Srisupundit Kasemsri, Piyamongkol Wirawit, Tongsong Theera
Department of Obstetrics and Gynecology, Faculty of Medicine, Chiang Mai University, Chiang Mai, Thailand.
Am J Hematol. 2008 Dec;83(12):908-10. doi: 10.1002/ajh.21287.
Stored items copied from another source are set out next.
(** The loop of [replaySingle] from position [cnt] on.  The second
    component is the record that was replayed, [None] when the function
    returns without replaying one. *)
Fixpoint replaySingle_from (cnt : nat) (ops : list commsArgs) (eg_id : py)
    (st : engine) : result (engine * option commsArgs) :=
  match ops with
  | [] => Ok (st, None)
  | curComm :: rest =>
      if bool_decide (eg_id_of curComm = eg_id) then
        let collName := paramToCommName (comms curComm) in
        if negb (in_tuple collName (allowList cfg)) then Ok (st, None)
        else
          do (st1, curComm1) <-
            Bench.prepComms paramToCommName cfg curComm st;
          do (st2, _) <-
            Bench.runComms coll_ns barrier_ns cfg cnt collName curComm1 st1;
          Ok (st2, Some curComm1)
      else replaySingle_from (S cnt) rest eg_id st
  end.

Definition replaySingle (trace : list commsArgs) (eg_id : py) (st : engine)
  : result (engine * option commsArgs) :=
  replaySingle_from 0 (Bench.window cfg trace) eg_id st.
End Engine.
End Single.

(** *** Inputs for these *)

Module MoreCases.
Import Scenario Cases P2P.

Definition idle_wire : wire := mkWire queued_engine [].

(** The execution-graph ids of a trace numbered by position: the sequence
    number plus 100. *)
Definition eg_by_seq (c : commsArgs) : py :=
  PyInt (Z.of_nat (seqnum c) + 100).

(** An [all_reduce] of the group of ranks 0 and 1 at position 3 of a
    trace, and its replay by id on rank 2. *)
Definition pair_reduce_3 : commsArgs :=
  mkCommsArgs "all_reduce" 3 PyNone PyNone PyNone (PyInt 2) PyNone (PyInt 1)
    PyNone (PyInt 128) (PyInt 128) (PyStr "Int") PyNone PyNone.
The objective of this study was to compare red blood cell indices among normal, alpha-thalassemia-1 trait, and hemoglobin (Hb) Bart's fetuses at mid-pregnancy. A total of 87 pregnancies (88 fetuses) at risk of homozygous alpha-thalassemia-1, who underwent cordocentesis including the measurement of Hb level and red blood cell indices of fetuses at 18-22 weeks of gestation at Maharaj Nakorn Chiang Mai Hospital, were recruited into this study. The final outcome was based on the fetal DNA analysis using PCR technique for SEA type alpha-thalassemia-1. Fetuses were divided into three groups: normal, alpha-thalassemia-1 trait, and homozygous alpha-thalassemia-1 (Hb Bart's disease). The mean gestational age of the 87 pregnant women recruited into the study was 18.7 +/- 0.8 weeks. According to the DNA analysis, the incidence of Hb Bart's disease, alpha-thalassemia-1 trait, and normal fetuses were 29.5%, 45.5%, and 25%, respectively. The mean Hb level, mean corpuscular volume, mean corpuscular Hb, and mean cell Hb concentration were significantly different in all three groups of fetuses. Moreover, these differences were also found among fetuses with the alpha-thalassemia-1 trait and those that were normal. Ninety-two percent of fetuses with Hb Bart's disease had some degree of anemia at mid-pregnancy. However, two Hb Bart's fetuses did not have anemia. Furthermore, two fetuses in the alpha-thalassemia-1 trait group were mildly anemic, but most (95%) were not. There is a highly significant difference in red blood cell indices among normal, alpha-thalassemia-1 trait, and Hb Bart's fetuses, and most fetuses with Hb Bart's disease have some degree of anemia from mid-pregnancy.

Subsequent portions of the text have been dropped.